Secondary K-Range Symmetric Neutrosophic Fuzzy Matrices

Abstract

This paper introduces and explores the concept of secondary k-Range Symmetric (RS) Neutrosophic Fuzzy Matrices (NFM) and establishes its properties and relationships with other symmetric and secondary symmetric NFMs. The study defines secondary k-RS NFMs and provides insightful numerical examples to illustrate their characteristics. The paper investigates the interconnections among s-k-RS, s-RS, k-RS, and RS NFMs, discuss on their mutual relations. Additionally, the necessary and sufficient conditions for a given NFM to qualify as a s-k-RS NFM are identified. The research demonstrates that k-symmetry implies k-RS, and vice versa, contributing to a comprehensive understanding between different types of symmetries in NFMs. Graphical representations of RS, column symmetric, and kernel symmetric adjacency and incidence NFMs are presented, unveiling intriguing patterns and relationships. While every adjacency NFM is symmetric, range symmetric, column symmetric, and kernel symmetric, the incidence matrix satisfies only kernel symmetric conditions. The study further establishes that every range symmetric adjacency NFM is a kernel symmetric adjacency NFM, though the converse does not hold in general. The existence of multiple generalized inverses of NFMs in Fn is explored, with additional equivalent conditions for certain g-inverses of s-κ-RS NFMs to retain the s-κ-RS property.
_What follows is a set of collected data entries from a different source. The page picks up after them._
Context {dome_base : DomeBase} {header : Header}.


End Guard.

(** ** The later properties on the demonstration objects *)

Lemma busy_means_the_command_was_sent_witness :
  @Move demo_dome demo_header DOME_CW MOTION_START 0 demo_closed_roof
  = Some (IPS_BUSY, demo_open_sent)
  /\ contactEstablished demo_closed_roof = true
  /\ exists sent,
       tx (line demo_open_sent)
       = sent ++ [str "(SET:" ++ @ROOF_OPEN_CMD demo_header ++ str ":ON)"].
Proof.
  assert (H : @Move demo_dome demo_header DOME_CW MOTION_START 0
                demo_closed_roof
              = Some (IPS_BUSY, demo_open_sent))
    by (vm_compute; reflexivity).
  split; [exact H|].
  exact (@busy_means_the_command_was_sent demo_dome demo_header DOME_CW
           MOTION_START 0 demo_closed_roof demo_open_sent H eq_refl).
Defined.

Lemma no_contact_no_traffic_witness :
  contactEstablished demo_no_contact = false
  /\ rx (line demo_no_contact) = bytes (str "(ACK:OPENED:ON)")
  /\ line demo_no_contact_moved = line demo_no_contact
  /\ contactEstablished demo_no_contact_moved = false.
Proof.
  split; [reflexivity|]. split; [reflexivity|].
  apply (proj1 (@no_contact_no_traffic demo_dome demo_header)
           DOME_CW MOTION_START 0 demo_no_contact IPS_ALERT
           demo_no_contact_moved).
  - vm_compute. reflexivity.
  - reflexivity.
Defined.

Lemma simulation_is_silent_witness :
  isSimulation (base demo_simulated_roof) = true
  /\ @Move demo_dome demo_header DOME_CW MOTION_START 0 demo_simulated_roof
     = Some (IPS_BUSY, demo_simulated_moved)
  /\ line demo_simulated_moved = line demo_simulated_roof
  /\ communicationErrors demo_simulated_moved
     = communicationErrors demo_simulated_roof.
Proof.
  assert (H : @Move demo_dome demo_header DOME_CW MOTION_START 0
                demo_simulated_roof
              = Some (IPS_BUSY, demo_simulated_moved))
    by (vm_compute; reflexivity).
  split; [reflexivity|]. split; [exact H|].
  exact (proj1 (@simulation_is_silent demo_dome demo_header
                  demo_simulated_roof eq_refl)
           DOME_CW MOTION_START 0 IPS_BUSY demo_simulated_moved H).
Defined.

Lemma getters_and_the_cached_switches_witness :
  @getFullOpenedLimitSwitch demo_dome demo_header false demo_silent
  = Some ((false, false), demo_silent_asked)
  /\ fullyOpenedLimitSwitch demo_silent_asked
     = fullyOpenedLimitSwitch demo_silent
  /\ fullyClosedLimitSwitch demo_silent_asked
     = fullyClosedLimitSwitch demo_silent
  /\ roofLockedSwitch demo_silent_asked = roofLockedSwitch demo_silent
  /\ roofAuxiliarySwitch demo_silent_asked = roofAuxiliarySwitch demo_silent.
Proof.
  assert (H : @getFullOpenedLimitSwitch demo_dome demo_header false
                demo_silent
              = Some ((false, false), demo_silent_asked))
    by (vm_compute; reflexivity).
  split; [exact H|].
  exact (proj1 (@getters_and_the_cached_switches demo_dome demo_header)
           false demo_silent demo_silent_asked false false H).
Defined.


Lemma undeclared_action_is_not_sent_witness :
  actionCount demo_handshaken = 4
  /\ @setAction demo_dome demo_header (str "ACT5SET") true demo_handshaken
     = Some (false, demo_handshaken).
Proof.
  split; [reflexivity|].
  apply (@undeclared_action_is_not_sent demo_dome demo_header).
  intros j Hj. change (Z.to_nat (actionCount demo_handshaken)) with 4%nat in Hj.
  destruct j as [|[|[|[|j]]]]; [discriminate .. | lia].
Defined.

Lemma undeclared_action_is_not_queried_witness :
  actionCount demo_handshaken = 4
  /\ @getActionSwitch demo_dome demo_header (str "ACT5STATE") true
       demo_handshaken
     = Some ((false, true), demo_handshaken).
Proof.
  split; [reflexivity|].
  apply (@undeclared_action_is_not_queried demo_dome demo_header).
  - reflexivity.
  - intros j Hj.
    change (Z.to_nat (actionCount demo_handshaken)) with 4%nat in Hj.
    destruct j as [|[|[|[|j]]]]; [discriminate .. | lia].
Defined.

Lemma Abort_ends_the_motion_witness :
  roofOpening demo_moving_open = true
  /\ roofOpening demo_moving_aborted = false
  /\ roofClosing demo_moving_aborted = false
  /\ MotionRequest demo_moving_aborted = -1
  /\ forall timeleft,
       @TimerHit_moving demo_dome timeleft demo_moving_aborted
       = Some (1000 * INACTIVE_STATUS,
               set_base (setDomeState DOME_IDLE (base demo_moving_aborted))
                 demo_moving_aborted).
Proof.
  split; [reflexivity|].
  apply (@Abort_ends_the_motion demo_dome demo_header demo_moving_open
           demo_moving_status demo_moving_aborted true).
  - vm_compute. reflexivity.
  - reflexivity.
  - reflexivity.
  - reflexivity.
  - reflexivity.
  - vm_compute. reflexivity.
Defined.

Lemma checkConditions_reconciles_parking_witness :
  isParked (base demo_closed_roof) = false
  /\ fullyClosedLimitSwitch demo_closed_checked = ISS_ON
  /\ base demo_closed_checked = SetParked true (base demo_closed_roof).
Proof.
  assert (H : @checkConditions demo_dome demo_header demo_closed_roof
              = Some (true, demo_closed_checked))
    by (vm_compute; reflexivity).
  split; [reflexivity|]. split; [reflexivity|].
  exact (proj1 (proj2 (proj2 (@checkConditions_reconciles_parking demo_dome
                                demo_header _ _ _ H)))
           eq_refl eq_refl).
Defined.

Lemma poll_without_contact_witness :
  exists s',
    @updateRoofStatus demo_dome demo_header demo_no_contact = Some (tt, s')
    /\ communicationErrors s' = 4
    /\ line s' = line demo_no_contact.
Proof.
  eexists. split.
  - apply (@poll_without_contact demo_dome demo_header demo_no_contact);
      reflexivity.
  - split; reflexivity.
Defined.


(** ** What the status lights tell *)

Section Lights.

Context {dome_base : DomeBase} {header : Header}.

(** X25: the roof status lights after a status update that read the
    auxiliary switch, the lock and the two limit switches.  The lock light
    is red exactly when the lock reads on and the auxiliary light green
    exactly when that switch reads on.  The summary light is green when
    exactly one limit switch reads on, and with the lock on also when both
    do.  The moving light is lit only while a motion flag is set and both
    limit switches read off.  A motion flag is cleared exactly when its
    limit switch reads on, the other one off, and the lock off. *)
Theorem roof_lights_tell aux locked opened closed (s : RollOffIno) :
  let s' := roof_lights aux locked opened closed s in
  ROOF_STATUS_LOCKED (RoofStatusL s')
  = (if locked then IPS_ALERT else IPS_IDLE)
  /\ ROOF_STATUS_AUXSTATE (RoofStatusL s')
     = (if aux then IPS_OK else IPS_IDLE)
  /\ (RoofStatusLP s' = IPS_OK
      <-> (if locked then opened || closed else xorb opened closed) = true)
  /\ (ROOF_STATUS_MOVING (RoofStatusL s') <> IPS_IDLE ->
      opened = false /\ closed = false
      /\ roofOpening s || roofClosing s = true)
  /\ roofOpening s'
     = roofOpening s && negb (negb locked && opened && negb closed)
  /\ roofClosing s'
     = roofClosing s && negb (negb locked && closed && negb opened).
Proof.
  unfold roof_lights.
  destruct aux, locked, opened, closed, (roofOpening s) eqn:O,
    (roofClosing s) eqn:C, (roofTimedOut s);
    cbn; rewrite ?O, ?C;
    repeat split; intros; try reflexivity; try discriminate;
    try congruence.
Qed.

Lemma modify_Some {St : Type} (f : St -> St) s a s' :
  modify f s = Some (a, s') -> s' = f s.
Proof. intros H. injection H as _ <-. reflexivity. Qed.

Lemma action_lights_summary n :
  forall i (s : RollOffIno),
    actionState (action_lights i n s) = actionState s
    /\ ActionStatusLP (action_lights i n s)
       = (if existsb (fun j => nth j (actionState s) false) (seq i n)
          then IPS_OK
          else ActionStatusLP s).
Proof.
  induction n as [|n IH]; intros i s; cbn [action_lights seq existsb].
  - split; reflexivity.
  - destruct (IH (S i)
                (if nth i (actionState s) false
                 then set_ActionStatusLP IPS_OK
                        (set_ActionStatusL
                           (set_nth i IPS_OK (ActionStatusL s)) s)
                 else s)) as [A P].
    rewrite A, P. destruct (nth i (actionState s) false); cbn.
    + split; [reflexivity|].
      destruct (existsb _ _); reflexivity.
    + split; reflexivity.
Qed.

(** X26: the summary light of the actions.  After [updateActionStatus] the
    summary light is green exactly when one of the eight action states it
    has just read is on, and idle otherwise. *)
Theorem action_summary_light (s s' : RollOffIno) r :
  updateActionStatus s = Some (r, s') ->
  ActionStatusLP s'
  = (if existsb (fun j => nth j (actionState s') false) (seq 0 8)
     then IPS_OK
     else IPS_IDLE).
Proof.
  unfold updateActionStatus. intros H.
  apply bind_Some in H as (a & s1 & _ & H).
  apply bind_Some in H as (b & s2 & H2 & H).
  apply modify_Some in H2. apply modify_Some in H. subst s2 s'.
  destruct (action_lights_summary (Z.to_nat MAX_ACTIONS) 0
              (set_ActionStatusLP IPS_IDLE s1)) as [A P].
  rewrite A, P. reflexivity.
Qed.

End Lights.

Lemma action_summary_light_witness :
  @updateActionStatus demo_dome demo_header demo_action_on
  = Some (tt, demo_action_status)
  /\ nth 0 (actionState demo_action_status) false = true
  /\ ActionStatusLP demo_action_status = IPS_OK.
Proof.
  assert (H : @updateActionStatus demo_dome demo_header demo_action_on
              = Some (tt, demo_action_status))
    by (vm_compute; reflexivity).
  split; [exact H|]. split; [reflexivity|].
  rewrite (@action_summary_light demo_dome demo_header _ _ _ H).
  reflexivity.
Defined.


(** ** A version text that is too long *)

Lemma contact_actions_long x :
  forallb plain x = true -> (16 <= length x)%nat ->
  contact_actions (frame (str "ACK") (str "0") x) = None.
Proof.
  intros Hx L.
  assert (Nx : x <> []) by (destruct x; [simpl in L; lia | discriminate]).
  unfold contact_actions.
  rewrite strtok_frame; [|discriminate|reflexivity].
  change (strcpy (MAXINOVAL + 1) (Some (str "ACK"))) with (Some (str "ACK")).
  cbv iota beta.
  rewrite (strtok_app (str ":") (str "0"));
    [|discriminate|reflexivity|reflexivity].
  change (strcpy (MAXINOVAL + 1) (Some (str "0"))) with (Some (str "0")).
  cbv iota beta.
  rewrite strtok_app;
    [|assumption|apply plain_free_of; [assumption | reflexivity]
     |reflexivity].
  unfold strcpy, strlen.
  replace (Z.of_nat (length x) <? MAXINOTARGET + 1) with false
    by (symmetry; apply Z.ltb_ge; unfold MAXINOTARGET; lia).
  reflexivity.
Qed.

Section LongValue.

Context {dome_base : DomeBase} {header : Header}.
We conclude by characterizing the generalized inverses belonging to specific sets {1, 2}, {1, 2, 3}, and {1, 2, 4} of s-k-RS NFMs, providing a comprehensive framework for understanding the structure and properties of secondary k-Range Symmetric Neutrosophic Fuzzy Matrices. This research contributes to the mathematical literature by introducing a novel class of NFMs and establishing their fundamental properties and relationships, presenting new perspectives on matrix theory in the context of neutrosophic fuzzy logic.